A childless British couple longing to have one have fell victim to a Nigerian fraudster who gave the wife herbal remedies and tricked her into thinking she had given birth.
A High Court in the UK where the couple were charged with child trafficking was told of how the husband and wife still cannot accept the baby girl they brought home from Nigeria two years ago is not their own – despite DNA tests proving they are not the natural parents.
Social workers arrested the couple after they returned to the UK, accusing them of being knowing parties in the fraud.
The court heard how the little girl is now ‘effectively an orphan’ with no prospect of ever learning who her real parents are – and faces growing up in the British care system.
Now a judge has cleared the ‘intelligent, educated, hard working’ couple of any involvement in the scam, possibly paving the way for her to be returned to them. Family judge Mary Hogg told the court how for ten years the couple, who cannot be named, tried surgery, laser treatment and IVF to start a family – but to no avail.
Then in 2010 the husband ran into a university friend who told him of a couple who had had twins after ‘some herbal treatment’ in Nigeria.

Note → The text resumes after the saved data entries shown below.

(** X7: a request that is not read-only is turned away before anything
    is looked at: open and read answer [-EACCES] and leave the runtime,
    the file-info structure and the buffer exactly as they were. *)
Theorem gate_rejects_untouched seaf path buf size offset info rt :
  Z.land (flags info) 3 <> O_RDONLY ->
  seaf_fuse_open seaf path info rt = ((- EACCES, info), rt) /\
  seaf_fuse_read seaf path buf size offset info rt = ((- EACCES, buf), rt).
Proof.
  intros H. apply Z.eqb_neq in H.
  unfold seaf_fuse_open, seaf_fuse_read. rewrite H. split; reflexivity.
Qed.

Lemma gate_rejects_untouched_witness :
  seaf_fuse_open Demo.session ("/" ++ Demo.rid ++ "/docs/readme.txt")
    (mkInfo 2 0) Demo.rt0 = ((- EACCES, mkInfo 2 0), Demo.rt0) /\
  seaf_fuse_read Demo.session ("/" ++ Demo.rid ++ "/docs/readme.txt")
    [] 16 0 (mkInfo 2 0) Demo.rt0 = ((- EACCES, []), Demo.rt0).
Proof. apply gate_rejects_untouched. vm_compute. discriminate. Defined.

(** X8: open looks at the two low bits of the flags and at nothing else
    of the file-info structure: two structures that agree on those bits
    get the same status and leave the same runtime. *)
Theorem open_flags_low_bits seaf path info1 info2 rt :
  Z.land (flags info1) 3 = Z.land (flags info2) 3 ->
  fst (value (seaf_fuse_open seaf path info1) rt)
  = fst (value (seaf_fuse_open seaf path info2) rt) /\
  after (seaf_fuse_open seaf path info1) rt
  = after (seaf_fuse_open seaf path info2) rt.
Proof.
  intros H. unfold seaf_fuse_open, value, after. rewrite H.
  destruct (negb (Z.land (flags info2) 3 =? O_RDONLY)); [split; reflexivity|].
  run_ops.
Qed.

Lemma open_flags_low_bits_witness :
  fst (value (seaf_fuse_open Demo.session ("/" ++ Demo.rid ++ "/docs/readme.txt")
                (mkInfo 34816 7)) Demo.rt0)
  = fst (value (seaf_fuse_open Demo.session
                  ("/" ++ Demo.rid ++ "/docs/readme.txt") Demo.rdonly) Demo.rt0).
Proof.
  apply (open_flags_low_bits Demo.session ("/" ++ Demo.rid ++ "/docs/readme.txt")
           (mkInfo 34816 7) Demo.rdonly Demo.rt0).
  reflexivity.
Defined.

(** X9: on a path that does not parse, a read-only open or read answers
    [-ENOENT] without consulting a store; the runtime is the one
    [parse_fuse_path] leaves, so nothing is held on return. *)
Theorem unparseable_path_enoent seaf path buf size offset info rt :
  Z.land (flags info) 3 = O_RDONLY ->
  value (parse_fuse_path path) rt = ParseError ->
  seaf_fuse_open seaf path info rt
    = ((- ENOENT, info), after (parse_fuse_path path) rt) /\
  seaf_fuse_read seaf path buf size offset info rt
    = ((- ENOENT, buf), after (parse_fuse_path path) rt) /\
  holdings (after (parse_fuse_path path) rt) = holdings rt.
Proof.
  intros Hro Hp. apply Z.eqb_eq in Hro.
  split; [|split].
  - unfold seaf_fuse_open, value, after, bind in *. rewrite Hro. simpl.
    destruct (parse_fuse_path path rt) as [v rt1]. simpl in *. now subst v.
  - unfold seaf_fuse_read, value, after, bind in *. rewrite Hro. simpl.
    destruct (parse_fuse_path path rt) as [v rt1]. simpl in *. now subst v.
  - rewrite parse_accounting, Hp. reflexivity.
Qed.

Lemma unparseable_path_enoent_witness :
  seaf_fuse_open Demo.session "/" Demo.rdonly Demo.rt0
    = ((- ENOENT, Demo.rdonly), after (parse_fuse_path "/") Demo.rt0).
Proof.
  apply (unparseable_path_enoent Demo.session "/" [] 0 0 Demo.rdonly Demo.rt0);
    reflexivity.
Defined.

(** X10: open answers 0, [-ENOENT] or [-EACCES] and nothing else, and on
    every exit the file-info structure is as it was given. *)
Theorem open_status_range seaf path info rt :
  (fst (value (seaf_fuse_open seaf path info) rt) = 0 \/
   fst (value (seaf_fuse_open seaf path info) rt) = - ENOENT \/
   fst (value (seaf_fuse_open seaf path info) rt) = - EACCES) /\
  snd (value (seaf_fuse_open seaf path info) rt) = info.
Proof. run_ops; auto. Qed.

(** X11: open answers 0 only for a read-only request on a path that
    parses, whose repository is registered, whose head commit is in the
    commit store and which the tree walk resolves to a regular file. *)
Theorem open_success_inversion seaf path info rt :
  fst (value (seaf_fuse_open seaf path info) rt) = 0 ->
  Z.land (flags info) 3 = O_RDONLY /\
  exists id rp r c oid mode,
    value (parse_fuse_path path) rt = Parsed id rp /\
    repo_mgr seaf !! id = Some r /\
    commit_mgr seaf !! commit_id (head r) = Some c /\
    fs_path_to_obj_id seaf (root_id c) rp = Some (oid, mode) /\
    S_ISREG mode = true.
Proof.
  unfold seaf_fuse_open, value, bind.
  destruct (Z.eqb_spec (Z.land (flags info) 3) O_RDONLY) as [Hro|];
    [|discriminate].
  cbn [negb]. cbv beta iota.
  destruct (parse_fuse_path path rt) as [[|id rp] rt1]; [discriminate|].
  cbn [fst]. unfold seaf_repo_manager_get_repo.
  destruct (repo_mgr seaf !! id) as [r|] eqn:Hr; [|discriminate].
  unfold seaf_commit_manager_get_commit.
  destruct (commit_mgr seaf !! commit_id (head r)) as [c|] eqn:Hc;
    [|discriminate].
  unfold seaf_fs_manager_path_to_obj_id.
  destruct (fs_path_to_obj_id seaf (root_id c) rp) as [[oid mode]|] eqn:Hw;
    [|discriminate].
  simpl. destruct (S_ISREG mode) eqn:Hm; [|discriminate].
  intros _. split; [exact Hro|].
  exists id, rp, r, c, oid, mode. repeat split; assumption.
Qed.

Lemma open_success_inversion_witness :
  Z.land (flags Demo.rdonly) 3 = O_RDONLY /\
  exists id rp r c oid mode,
    value (parse_fuse_path ("/" ++ Demo.rid ++ "/docs/readme.txt")) Demo.rt0
      = Parsed id rp /\
    repo_mgr Demo.session !! id = Some r /\
    commit_mgr Demo.session !! commit_id (head r) = Some c /\
    fs_path_to_obj_id Demo.session (root_id c) rp = Some (oid, mode) /\
    S_ISREG mode = true.
Proof.
  apply (open_success_inversion Demo.session ("/" ++ Demo.rid ++ "/docs/readme.txt")
           Demo.rdonly Demo.rt0).
  reflexivity.
Defined.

The desperate couple decided to travel to Africa, where they were prescribed a course of herbal remedies by a man calling himself Dr Cletus Okolo.
After taking the herbs and returning to Britain, the woman’s face, arms and abdomen swelled as if she was pregnant. Even a ‘kindly and well-meaning’ local GP accepted she was seven months’ pregnant, and signed off a maternity certificate.

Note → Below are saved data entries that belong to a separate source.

(** Twenty labels folded into four. *)
Definition relabel (label : Z) : Z := label `mod` 4.

#[export] Instance sheeple : Sheeple := {|
  fetch_data :=
    (mkBunch ["cat dog cat"; "car engine wheel"; ""] [7; 3; 5],
     mkBunch ["Dogs, running!"; "!!"; "a1 b2"] [1; 2; 0]);
  create_new_labels := fmap relabel;
  vocab1 := {[ "data" := ["hello  world"; "foo"; " bar baz "] ]}
|}.

(** The same data with a test split in which no document has a word of
    two letters. *)
Definition sheeple_blank_test : Sheeple := {|
  fetch_data :=
    (mkBunch ["cat dog cat"; "car engine wheel"; ""] [7; 3; 5],
     mkBunch ["!!"; "a1 b2"] [2; 0]);
  create_new_labels := fmap relabel;
  vocab1 := ∅
|}.

(** Two bags of words, of three and of six tokens. *)
Definition corpus3 : list bow := [[(0, 2); (1, 1)]].
Definition corpus6 : list bow := [[(0, 2); (1, 1)]; [(0, 4); (2, 2)]].

Definition args12 (corpus : list bow) : LdaArgs (list string) :=
  {| corpus := corpus; id2word := ["cat"; "dog"; "car"];
     num_topics := 12; random_state := Some 100; update_every := 1;
     chunksize := 100; passes := 10; alpha := "auto";
     per_word_topics := true |}.

(** The model [buildModel] would hand back for that corpus. *)
Definition lda12 (corpus : list bow) : lda := LdaModel 0 (args12 corpus).

End Small.

(** * The rest of the pipeline *)

(** ** More notions for the statements *)

(** The column an index selects in a row of [K] entries. *)
Definition column (K : nat) (tp : Z) : Z :=
  if decide (tp < 0) then tp + Z.of_nat K else tp.

(** The proportion of the last pair written to column [t], 0 when no pair
    is. *)
Definition last_score (K : nat) (pairs : list (Z * Q)) (t : nat) : Q :=
  match last (filter (λ p, column K p.1 = Z.of_nat t) pairs) with
  | Some p => p.2
  | None => 0%Q
  end.

(** ** A second small library

    Its inference reads the topic pairs off the document itself: the bag
    [(t, c)] gives topic [t] the proportion [c / 100].  Any list of pairs,
    well formed or not, is then the inference of some document. *)

Module Echo.

Record model : Type := mkModel {
  model_topics : nat;
  model_per_word : bool;
  model_words : list string
}.

Definition infer (m : model) (doc : bow) : inference :=
  let topic_percs := (λ p, (p.1, Qmake p.2 100)) <$> doc in
  if model_per_word m
  then PerWord topic_percs ((λ p, (p.1, [p.1])) <$> doc) []
  else Plain topic_percs.

#[export] Instance gensim : Gensim := {|
  dictionary := list string;
  lda := model;
  entropy := unit;
  (* ASCII text only, as for the first library *)
  simple_preprocess_unicode doc := [];
  Dictionary data := remove_dups (concat data);
  doc2bow id2word text :=
    (λ w, (Z.of_nat (String.length w), 1)) <$> text;
  dictionary_getitem id2word wd :=
    if decide (0 ≤ wd) then id2word !! Z.to_nat wd else None;
  LdaModel e args :=
    mkModel (num_topics args) (per_word_topics args) (id2word args);
  lda_num_topics := model_topics;
  lda_id2word := model_words;
  lda_getitem := infer
|}.

(** Four topics, per-word inference, three known words. *)
Definition lda4 : lda := mkModel 4 true ["cat"; "dog"; "car"].

(** The same without per-word inference. *)
Definition lda4_plain : lda := mkModel 4 false ["cat"; "dog"; "car"].

End Echo.

(** ** Order by proportion *)

(** [x] comes before [y] in decreasing order of proportion. *)
Definition score_ge (x y : Z * Q) : Prop := (y.2 <= x.2)%Q.

#[global] Instance Qeq_decision (x y : Q) : Decision (x == y)%Q := Qeq_dec x y.

(** ** Reading a drawing *)

(** The words written on an axes object, each with its colour. *)
Definition drawn_texts (ax : list artist) : list (string * string) :=
  omap (λ a, match a with
             | Text _ _ s color => Some (s, color)
             | _ => None
             end) ax.


(** ** The reporting functions *)

(** What the reporting functions call besides the operations of [Gensim]:
    two more methods of the model, inference on a whole corpus, and
    Python's rounding of a float to four decimals. *)
Class Reporting `{G : Gensim} : Type := {
  (** [lda_model.show_topics(formatted=False, num_topics=n, num_words=w)] *)
  show_topics : lda → nat → nat → list (Z * list (string * Q));
  (** [ldamodel.show_topic(topic_num)] *)
  show_topic : lda → Z → list (string * Q);
  (** [ldamodel[corpus]], as the list of what it yields *)
  lda_apply : lda → list bow → list inference;
  (** [round(prop_topic, 4)] *)
  round4 : Q → Q
}.

(** A loop that draws one thing per item and stops at the first
    exception. *)
Fixpoint for_each {A B : Type} (f : A → result B) (l : list A)
  : result (list B) :=
  match l with
  | [] => Ok []
  | x :: l' =>
      y ← f x;
      ys ← for_each f l';
      Ok (y :: ys)
  end.

(** [range(0, n)] *)
Definition py_range (n : nat) : list Z := Z.of_nat <$> seq 0 n.

(** *** Word counts and weights ([makeWordWeightImportanceVisualization]) *)

(** [Counter(data_flat)]: one count per distinct word. *)
Definition Counter (items : list string) : gmap string nat :=
  foldl (λ counter w, <[w := S (default 0%nat (counter !! w))]> counter)
        ∅ items.

(** [counter[word]]: a word never counted has count 0. *)
Definition Counter_getitem (counter : gmap string nat) (word : string) : nat :=
  default 0%nat (counter !! word).

(** A row of [out]: [[word, i, weight, counter[word]]]. *)
Record importance_row : Type := mkImportanceRow {
  word : string;
  topic_id : Z;
  importance : Q;
  word_count : nat
}.

#[global] Instance importance_row_topic_dec (idx : Z) (r : importance_row) :
  Decision (topic_id r = idx) := decide (topic_id r = idx).

(** [for word, weight in topic: out.append(...)] *)
Fixpoint importance_topic (counter : gmap string nat) (i : Z)
    (topic : list (string * Q)) (out : list importance_row)
  : list importance_row :=
  match topic with
  | [] => out
  | (word, weight) :: topic' =>
      importance_topic counter i topic'
        (out ++ [mkImportanceRow word i weight (Counter_getitem counter word)])
  end.

(** [for i, topic in topics: ...] *)
Fixpoint importance_out (counter : gmap string nat)
    (topics : list (Z * list (string * Q))) (out : list importance_row)
  : list importance_row :=
  match topics with
  | [] => out
  | (i, topic) :: topics' =>
      importance_out counter topics' (importance_topic counter i topic out)
  end.

(** One axes object of the figure: its title, the colour of its bars,
    and the rows the two bar charts are drawn from. *)
Record importance_axes : Type := mkImportanceAxes {
  ia_title : string;
  ia_color : string;
  ia_rows : list importance_row
}.

Section WordImportance.

Context `{R : Reporting} `{M : Matplotlib}.

(** The body of the loop over the axes of one figure. *)
Definition importance_axes_at (df : list importance_row) (cols : list string)
    (idx : Z) : result importance_axes :=
  let rows := filter (λ r, topic_id r = idx) df in
  k ← py_mod idx (Z.of_nat (length cols));
  color ← py_getitem cols k;
  Ok (mkImportanceAxes ("Topic: " +:+ pretty idx) color rows).

(** The three figures, each the list of its four axes. *)
Definition makeWordWeightImportanceVisualization (lda_model : lda)
    (data : list (list string)) : result (list (list importance_axes)) :=
  let topics := show_topics lda_model 12 20 in
  let data_flat := concat data in
  let counter := Counter data_flat in
  let out := importance_out counter topics [] in
  let df := out in
  for_each (λ j,
    let cols := TABLEAU_COLORS.*2 in
    for_each (λ i, let idx := i + j * 4 in importance_axes_at df cols idx)
             (py_range 4))
    (py_range 3).

End WordImportance.

(** The table of the figure written as a comprehension: one row per word
    of each listed topic, in order, with the number of times the word
    occurs in the documents. *)
Definition importance_table (topics : list (Z * list (string * Q)))
    (data : list (list string)) : list importance_row :=
  t ← topics;
  (λ p, mkImportanceRow p.1 t.1 p.2
          (length (filter (λ w, w = p.1) (concat data)))) <$> t.2.

(** *** The dominant topic of each document ([format_topics_sentences]) *)

(** [row_list[0] if ldamodel.per_word_topics else row_list]: the attribute
    says which of the two shapes inference has, so the conditional picks
    the list of pairs in both. *)
Definition selected_row (row_list : inference) : topic_dist :=
  match row_list with
  | PerWord topic_percs _ _ => topic_percs
  | Plain topic_percs => topic_percs
  end.

(** [sep.join(items)] *)
Fixpoint py_join (sep : string) (items : list string) : string :=
  match items with
  | [] => EmptyString
  | [s] => s
  | s :: items' => s +:+ sep +:+ py_join sep items'
  end.

(** A row of the data frame returned: a missing value (NaN) is [None];
    [Text_] is the column 'Text'. *)
Record dominant_row : Type := mkDominantRow {
  Document_No : nat;
  Dominant_Topic : option Z;
  Topic_Perc_Contrib : option Q;
  Keywords : option string;
  Text_ : option (list string)
}.

(** [pd.concat([sent_topics_df, contents], axis=1)] followed by
    [reset_index()]: the rows of the two are put side by side by position,
    the shorter one being completed with missing values. *)
Definition concat_columns (sent_topics_df : list (Z * Q * string))
    (contents : list (list string)) : list dominant_row :=
  (λ i, mkDominantRow i ((λ r, r.1.1) <$> sent_topics_df !! i)
                        ((λ r, r.1.2) <$> sent_topics_df !! i)
                        ((λ r, r.2) <$> sent_topics_df !! i)
                        (contents !! i))
    <$> seq 0 (length sent_topics_df `max` length contents).

(** One axes object of the word count figure. *)
Record histogram_axes : Type := mkHistogramAxes {
  ha_title : string;
  ha_color : string;
  ha_doc_lens : list nat;
  ha_density : bool
}.

(** The part of the wordcloud library the clouds need. *)
Class WordCloudLib : Type := {
  cloud_image : Type;
  (** What [generate_from_frequencies(frequencies, max_font_size=300)] does
      once it has found a word in [frequencies]: the layout of at most
      [max_words] of them, each in the colour [color_func] gives.  The
      arguments are [max_words], [frequencies] and what a call of
      [color_func] comes to. *)
  cloud_layout : nat → list (string * Q) → result string → result cloud_image
}.

(** One word cloud on its axes: the title and the image shown. *)
Record cloud_axes `{W : WordCloudLib} : Type := mkCloudAxes {
  ca_title : string;
  ca_image : cloud_image
}.
Arguments mkCloudAxes {W}.
Arguments ca_title {W}.
Arguments ca_image {W}.

(** [dict(pairs)]: a later pair replaces the value of an earlier one with
    the same key, which keeps its place. *)
Fixpoint dict_set (d : list (string * Q)) (k : string) (v : Q)
  : list (string * Q) :=
  match d with
  | [] => [(k, v)]
  | (k', v') :: d' =>
      if decide (k' = k) then (k, v) :: d' else (k', v') :: dict_set d' k v
  end.

Definition py_dict (pairs : list (string * Q)) : list (string * Q) :=
  foldl (λ d p, dict_set d p.1 p.2) [] pairs.

Section Reports.

Context `{R : Reporting} `{M : Matplotlib}.

(** [for i, row_list in enumerate(ldamodel[corpus])]: only the first pair
    of the sorted row passes [j == 0], and a document without pairs adds
    no row. *)
Fixpoint dominant_loop (ldamodel : lda) (rows : list inference)
    (sent_topics_df : list (Z * Q * string)) : list (Z * Q * string) :=
  match rows with
  | [] => sent_topics_df
  | row_list :: rows' =>
      let row := selected_row row_list in
      let row := sorted_by_score row in
      match row with
      | [] => dominant_loop ldamodel rows' sent_topics_df
      | (topic_num, prop_topic) :: _ =>
          let wp := show_topic ldamodel topic_num in
          let topic_keywords := py_join ", " wp.*1 in
          dominant_loop ldamodel rows'
            (sent_topics_df ++ [(topic_num, round4 prop_topic, topic_keywords)])
      end
  end.

(** Naming the three columns of a frame that has none, because no row was
    appended, is refused. *)
Definition format_topics_sentences (ldamodel : lda) (corpus : list bow)
    (data : list (list string)) : result (list dominant_row) :=
  let sent_topics_df := dominant_loop ldamodel (lda_apply ldamodel corpus) [] in
  match sent_topics_df with
  | [] => Raise ValueError
  | _ => Ok (concat_columns sent_topics_df data)
  end.

(** *** Word counts per dominant topic ([makeWordsPerDocVisualization]) *)

(** [[len(d) for d in df_dominant_topic_sub.Text]]: a missing text has no
    length. *)
Fixpoint doc_lens_of (sub : list dominant_row) : result (list nat) :=
  match sub with
  | [] => Ok []
  | r :: sub' =>
      match Text_ r with
      | None => Raise TypeError
      | Some d => lens ← doc_lens_of sub'; Ok (length d :: lens)
      end
  end.

(** The body of the loop over the axes of one figure. *)
Definition histogram_axes_at (df_dominant_topic : list dominant_row)
    (cols : list string) (idx : Z) : result histogram_axes :=
  let df_dominant_topic_sub :=
    filter (λ r, Dominant_Topic r = Some idx) df_dominant_topic in
  doc_lens ← doc_lens_of df_dominant_topic_sub;
  k ← py_mod idx (Z.of_nat (length cols));
  color ← py_getitem cols k;
  Ok (mkHistogramAxes ("Topic: " +:+ pretty idx) color doc_lens
                      (bool_decide (1 < length doc_lens)%nat)).

(** The two figures, each the list of its six axes. *)
Definition makeWordsPerDocVisualization
    (df_dominant_topic : list dominant_row)
  : result (list (list histogram_axes)) :=
  let cols := TABLEAU_COLORS.*2 in
  for_each (λ j,
    for_each (λ i, let idx := i + j * 6 in
                   histogram_axes_at df_dominant_topic cols idx)
             (py_range 6))
    (py_range 2).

The couple then returned to Nigeria for further treatment.
At a clinic near the capital Lagos, they handed over £4,500 (over N1.2million) and the woman was given a brown liquid to drink before entering what she thought was a delivery room.
The man waited in the corridor outside and, after few minutes, he heard a baby cry. He entered the room to find the baby girl – referred to in court only as ‘A’ – lying on the bed beside his groggy wife.
He was duped into believing he had seen the umbilical cord cut and was given a placenta in a plastic bag. After pocketing the couple’s money, Dr Okolo wrote: ‘Treatment successful, patient delivered of a baby girl. All fees paid. God’s doing’, which was the sole document that accompanied the birth.
After returning home to the UK they were arrested and A was taken into police protection.
To the couple’s ‘considerable dismay and shock’, DNA tests proved that the girl was not their child.
Cleared: Mrs Justice Hogg ruled the ‘intelligent, educated, hard-working’ couple were unaware of the scam
Having waited so long for a baby, the couple simply could not accept the truth, the court heard. Far from seeing themselves as victims, they insisted that ‘the combination of spiritual and herbal treatments was so powerful as to be able to change DNA’.
But Mrs Justice Hogg said: ‘There is no evidence before me to say that the result of the DNA testing was wrong or likely to be wrong. I do not accept the explanation of the parents.
‘On that basis I have to accept the validity of the results and find that the baby is not the biological child of the putative parents.’
Social workers in the London Borough of Hillingdon, as well as the child’s court-appointed guardian, argued that the couple were ‘knowing parties to an elaborate fraud and charade upon the British immigration authorities and now parties to an attempted fraud on the court’.
They claimed the couple’s account of the birth was ‘littered with inconsistency’ and implausibly embellished.
Mrs Justice Hogg conceded: ‘At first blush, the immediate reaction of the ordinary man on the proverbial Clapham omnibus would no doubt be, “Don’t be daft, it is a fraud, they knew it”.’
However, noting the ‘enormous difficulty’ the couple had had in conceiving a child, Mrs. Justice Hogg took them at their word when they said they would ‘never seek to buy a baby’.
She added: ‘Despite their education and intelligence, they are struggling with the result of the DNA test. Both of them say they still believe that A is their natural child.
‘In the end, having considered all the evidence… I am driven to conclude that in some way they allowed themselves to be duped by fraudsters.
‘They so much wanted a baby… they allowed themselves to fall under the spell of the herbalists, believing what was said to the mother and acting faithfully upon the instructions given to them.
‘Contrary to the submissions of the local authority and guardian I do not find that the parents were willfully and knowingly involved with or parties to a wrongful removal of A from her mother, or that they cynically “bought” a baby.’
The judge concluded: ‘What is clear to me, having found that she is not their biological child but the child of another mother and father, and having been removed from her mother very soon after her birth, is that A certainly is the victim of wrongdoing and illegality, and very possibly her mother as well.
‘The fact remains that A is effectively an orphan. There is no one in this country who has parental responsibility for her and no information as to her birth, parentage or background.’
Mrs. Justice Hogg ordered a further hearing to decide where A’s best interests lie. Her finding that the couple were innocent dupes could improve their chances of persuading the court that A should be returned to them.